Today as I write to you, I’ve been informed of another man within our church that has been taken from us this morning in a tragic car accident near Beaumont. I only knew him and his family in passing, but he was young with a young family as well. He wasn’t a member of our council, but I will submit this to you. Our order was founded with the idea of assisting the widow’s of Catholic men who had passed on. I don’t think that you had to be a family within the council to qualify for help. Here we are presented with two widow’s, one from our council, one from our church. Which one is more worthy of our aid? Which family mourns more or less. Which group is worse off? Neither is worse off than the other of course. In the eyes of God we are all equals and the Knights of Columbus are here as a tool for God to work with. We have talked about establishing a program of practical assistance for widow’s to be facilitated by our council. That is not to say that we will be setting up a money account to just throw money at a problem with. In fact there should be no money involved in this at all. It has been brought to my attention that some of the things that these ladies face are things like taking over responsibilities, traditionally that of their husbands. Some have never done the books before. Some have never applied for a loan before; some do not have their own credit as they have not need to have it before. Some need advice when buying a new car or maybe some simply need to have an avenue to take when getting small jobs done around the house, changing locks, fixing gutters, lawnmowers, etc.
What I am saying is this. As we develop and evolve this into an actual program, keep in mind that it shouldn’t take a program to show our Catholic community that they can trust us with good clean ethical help when it is needed. We intend to structure a program in order to make sure that no one gets missed, and also that no one gets taken advantage of either. But realize that while a widow is very much in a common state of immediate assistance at first, a senior in our community is also in need of the exact same thing, and as Knights we should be stepping up for it.
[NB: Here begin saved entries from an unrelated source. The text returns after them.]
Lemma update_registry_registers (registry : gmap string Ui.RegistryEntry)
    (id candidate speed now_str : string) :
  exists entry',
    fst (Ui.update_registry registry id candidate speed now_str) !! id
      = Some entry' /\
    Ui.last_seen entry' = now_str /\
    (forall n, Py.int speed = Some n -> n ∈ Ui.speeds entry').
Proof.
  destruct (registry !! id) as [entry |] eqn:Hin.
  - rewrite (update_registry_same _ _ _ _ _ _ Hin). eexists. split; [reflexivity |].
    split; [reflexivity |]. intros n ->. cbn [Ui.speeds]. set_solver.
  - rewrite (update_registry_new _ _ _ _ _ Hin). eexists. split; [reflexivity |].
    split; [reflexivity |]. intros n ->. cbn [Ui.speeds]. set_solver.
Qed.

(** X16: the registry only accumulates.  Over every sequence of
    handled events, whatever their outcome, an identity that is
    registered stays registered and keeps every speed observed for it;
    and the identity of a handled event is registered afterwards, with
    the time of the event as its last-seen time and with the speed of
    the event among its speeds when the reading is numeric. *)
Theorem registry_only_accumulates :
  (forall (events : list (string * list Core.UdevDevice * string * Core.USBDevice))
          (self : Ui.MainWindow) (id : string) (entry : Ui.RegistryEntry),
     Ui.device_registry self !! id = Some entry ->
     exists entry',
       Ui.device_registry (Ui.handle_all self events) !! id = Some entry' /\
       Ui.speeds entry ⊆ Ui.speeds entry') /\
  (forall (self : Ui.MainWindow) (now_str : string)
          (enumeration : list Core.UdevDevice) (action : string)
          (device : Core.USBDevice),
     exists entry',
       Ui.device_registry
         (fst (Ui.handle_device_event self now_str enumeration action device))
         !! Core.stable_id device = Some entry' /\
       Ui.last_seen entry' = now_str /\
       (forall n, Py.int (Core.speed device) = Some n -> n ∈ Ui.speeds entry')).
Proof.
  split.
  - induction events as [| [[[now_str enumeration] action] device] events IH];
      intros self id entry Hin.
    + exists entry. split; [exact Hin | done].
    + unfold Ui.handle_all. cbn [foldl].
      fold (Ui.handle_all
              (fst (Ui.handle_device_event self now_str enumeration action device))
              events).
      destruct (update_registry_grows (Ui.device_registry self)
                  (Core.stable_id device) (Core.get_friendly_name device)
                  (Core.speed device) now_str id entry Hin)
        as (entry1 & Hin1 & Hsub1).
      rewrite <- handle_device_event_registry with (enumeration := enumeration)
        (action := action) in Hin1.
      destruct (IH _ id entry1 Hin1) as (entry' & Hin' & Hsub').
      exists entry'. split; [exact Hin' | set_solver].
  - intros self now_str enumeration action device.
    rewrite handle_device_event_registry. apply update_registry_registers.
Qed.

Lemma registry_only_accumulates_witness :
  exists entry',
    Ui.device_registry
      (Ui.handle_all
         {| Ui.device_history := ∅;
            Ui.event_log := [];
            Ui.device_registry :=
              <["SERIAL:XYZ" := {| Ui.name := "Acme Widget"; Ui.speeds := {[5000]};
                                   Ui.last_seen := "10:00:00" |}]> ∅;
            Ui.device_manager := Core.DeviceManager_init;
            Ui.visible_child_name := "selection";
            Ui.current_target_id := None |}
         [("10:00:09", [], "remove",
           snapshot "/sys/devices/usb1/1-2" "1-2" (Some "XYZ") "Unknown" "Unknown" "N/A")])
      !! "SERIAL:XYZ" = Some entry' /\
    Ui.speeds {| Ui.name := "Acme Widget"; Ui.speeds := {[5000]};
                 Ui.last_seen := "10:00:00" |} ⊆ Ui.speeds entry'.
Proof.
  destruct registry_only_accumulates as [Hkeep _].
  apply (Hkeep
           [("10:00:09", [], "remove",
             snapshot "/sys/devices/usb1/1-2" "1-2" (Some "XYZ") "Unknown" "Unknown" "N/A")]
           {| Ui.device_history := ∅;
              Ui.event_log := [];
              Ui.device_registry :=
                <["SERIAL:XYZ" := {| Ui.name := "Acme Widget"; Ui.speeds := {[5000]};
                                     Ui.last_seen := "10:00:00" |}]> ∅;
              Ui.device_manager := Core.DeviceManager_init;
              Ui.visible_child_name := "selection";
              Ui.current_target_id := None |}
           "SERIAL:XYZ").
  reflexivity.
Defined.

(** X17: when the speed of an event cannot be formatted, the handler
    raises [OverflowError] after it has updated the registry and
    before it logs: the event log, the speed history and the device
    manager are as before, while the identity is registered with the
    time of the event. *)
Theorem unformattable_event_is_registered_but_not_logged (self : Ui.MainWindow)
    (now_str : string) (enumeration : list Core.UdevDevice) (action : string)
    (device : Core.USBDevice) :
  processed device = false ->
  snd (Ui.handle_device_event self now_str enumeration action device)
    = Py.Raise Py.OverflowError /\
  Ui.event_log (fst (Ui.handle_device_event self now_str enumeration action device))
    = Ui.event_log self /\
  Ui.device_history
    (fst (Ui.handle_device_event self now_str enumeration action device))
    = Ui.device_history self /\
  Ui.device_manager
    (fst (Ui.handle_device_event self now_str enumeration action device))
    = Ui.device_manager self /\
  exists entry',
    Ui.device_registry
      (fst (Ui.handle_device_event self now_str enumeration action device))
      !! Core.stable_id device = Some entry' /\
    Ui.last_seen entry' = now_str.
Proof.
  intros Hun.
  destruct (update_registry_registers (Ui.device_registry self)
              (Core.stable_id device) (Core.get_friendly_name device)
              (Core.speed device) now_str) as (entry' & Hin' & Hseen & _).
  rewrite <- handle_device_event_registry with (enumeration := enumeration)
    (action := action) in Hin'.
  rewrite handle_device_event_history, Hun.
  destruct (unprocessed_event_raises self now_str enumeration action device Hun)
    as [Hlog _].
  split; [| split; [exact Hlog | split; [reflexivity | split]]].
  - unfold processed in Hun. unfold Ui.handle_device_event.
    destruct (Ui.update_registry _ _ _ _ _) as [registry friendly_name].
    unfold Ui.make_log_entry.
    destruct (Utils.format_speed (Core.speed device)) as [[formatted label] | e] eqn:Hfmt;
      [discriminate |].
    destruct (format_speed_exception_kind _ _ Hfmt). reflexivity.
  - unfold processed in Hun. unfold Ui.handle_device_event.
    destruct (Ui.update_registry _ _ _ _ _) as [registry friendly_name].
    unfold Ui.make_log_entry.
    destruct (Utils.format_speed (Core.speed device)) as [[formatted label] | e];
      [discriminate | reflexivity].
  - exists entry'. split; [exact Hin' | exact Hseen].
Qed.

Lemma unformattable_event_is_registered_but_not_logged_witness :
  snd (Ui.handle_device_event fresh_window "10:00:00" [] "add"
         (snapshot "/sys/devices/usb1/1-2" "1-2" (Some "XYZ") "Acme" "Widget"
            (String "1" (string_of_list_ascii (repeat "0"%char 400)))))
  = Py.Raise Py.OverflowError.
Proof.
  destruct (unformattable_event_is_registered_but_not_logged fresh_window
              "10:00:00" [] "add"
              (snapshot "/sys/devices/usb1/1-2" "1-2" (Some "XYZ") "Acme" "Widget"
                 (String "1" (string_of_list_ascii (repeat "0"%char 400)))))
    as [Hraise _].
  - vm_compute. reflexivity.
  - exact Hraise.
Defined.

(** ** What the log shows *)

(** X18: the name in the entry of a processed event is the registry's
    name for the identity when the snapshot's own name is a
    placeholder and the identity is registered, and the snapshot's own
    name otherwise; the bus field is bus number and port joined by a
    dash. *)
Theorem logged_name_falls_back_to_registry (self : Ui.MainWindow)
    (now_str : string) (enumeration : list Core.UdevDevice) (action : string)
    (device : Core.USBDevice) :
  processed device = true ->
  exists entry,
    Ui.event_log
      (fst (Ui.handle_device_event self now_str enumeration action device))
    = (Ui.event_log self ++ [entry])%list /\
    Ui.device_name entry =
      match Ui.device_registry self !! Core.stable_id device with
      | Some known =>
          if Ui.is_unknown_name (Core.get_friendly_name device)
          then Ui.name known else Core.get_friendly_name device
      | None => Core.get_friendly_name device
      end /\
    Ui.bus entry = Core.bus_num device +:+ "-" +:+ Core.sys_name device.
Proof.
  intros Hproc.
  destruct (processed_formats device Hproc) as (formatted & label & Hfmt).
  rewrite handle_device_event_log, (make_log_entry_formats _ _ _ _ _ _ Hfmt).
  eexists. split; [reflexivity |]. split; reflexivity.
Qed.

Lemma logged_name_falls_back_to_registry_witness :
  exists entry,
    Ui.event_log
      (fst (Ui.handle_device_event
              {| Ui.device_history := ∅;
                 Ui.event_log := [];
                 Ui.device_registry :=
                   <["SERIAL:XYZ" := {| Ui.name := "Acme Widget"; Ui.speeds := {[5000]};
                                        Ui.last_seen := "10:00:00" |}]> ∅;
                 Ui.device_manager := Core.DeviceManager_init;
                 Ui.visible_child_name := "selection";
                 Ui.current_target_id := None |}
              "10:00:09" [] "remove"
              (Core.set_forced_stable_id "SERIAL:XYZ"
                 (Core.USBDevice_init (raw_device "/sys/devices/usb1/1-2" "1-2" [])))))
    = ([] ++ [entry])%list /\
    Ui.device_name entry = "Acme Widget" /\
    Ui.bus entry = "?-1-2".
Proof.
  destruct (logged_name_falls_back_to_registry
              {| Ui.device_history := ∅;
                 Ui.event_log := [];
                 Ui.device_registry :=
                   <["SERIAL:XYZ" := {| Ui.name := "Acme Widget"; Ui.speeds := {[5000]};
                                        Ui.last_seen := "10:00:00" |}]> ∅;
                 Ui.device_manager := Core.DeviceManager_init;
                 Ui.visible_child_name := "selection";
                 Ui.current_target_id := None |}
              "10:00:09" [] "remove"
              (Core.set_forced_stable_id "SERIAL:XYZ"
                 (Core.USBDevice_init (raw_device "/sys/devices/usb1/1-2" "1-2" [])))
              eq_refl) as (entry & Hlog & Hname & Hbus).
  exists entry. split; [exact Hlog |].
  split; [refine (eq_trans Hname _) | refine (eq_trans Hbus _)]; reflexivity.
Defined.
I listened to a radio program the other day that talked about how the art of being a father has been eroded and lost over the last several generations. This results in many things, not the least of which is the fact that young men aren’t being taught just what it means to be a man. Many young men are waiting to be shown this and wanting to know that they can be welcomed into manhood psychologically. If you look around today it is very clear that this is true. But I think that as men of the order we should remember that we set the example for each other as well as those who may be in need of that. Carry that in the things that you do and know that I am proud to be a brother to men like these, helping to create more men like these.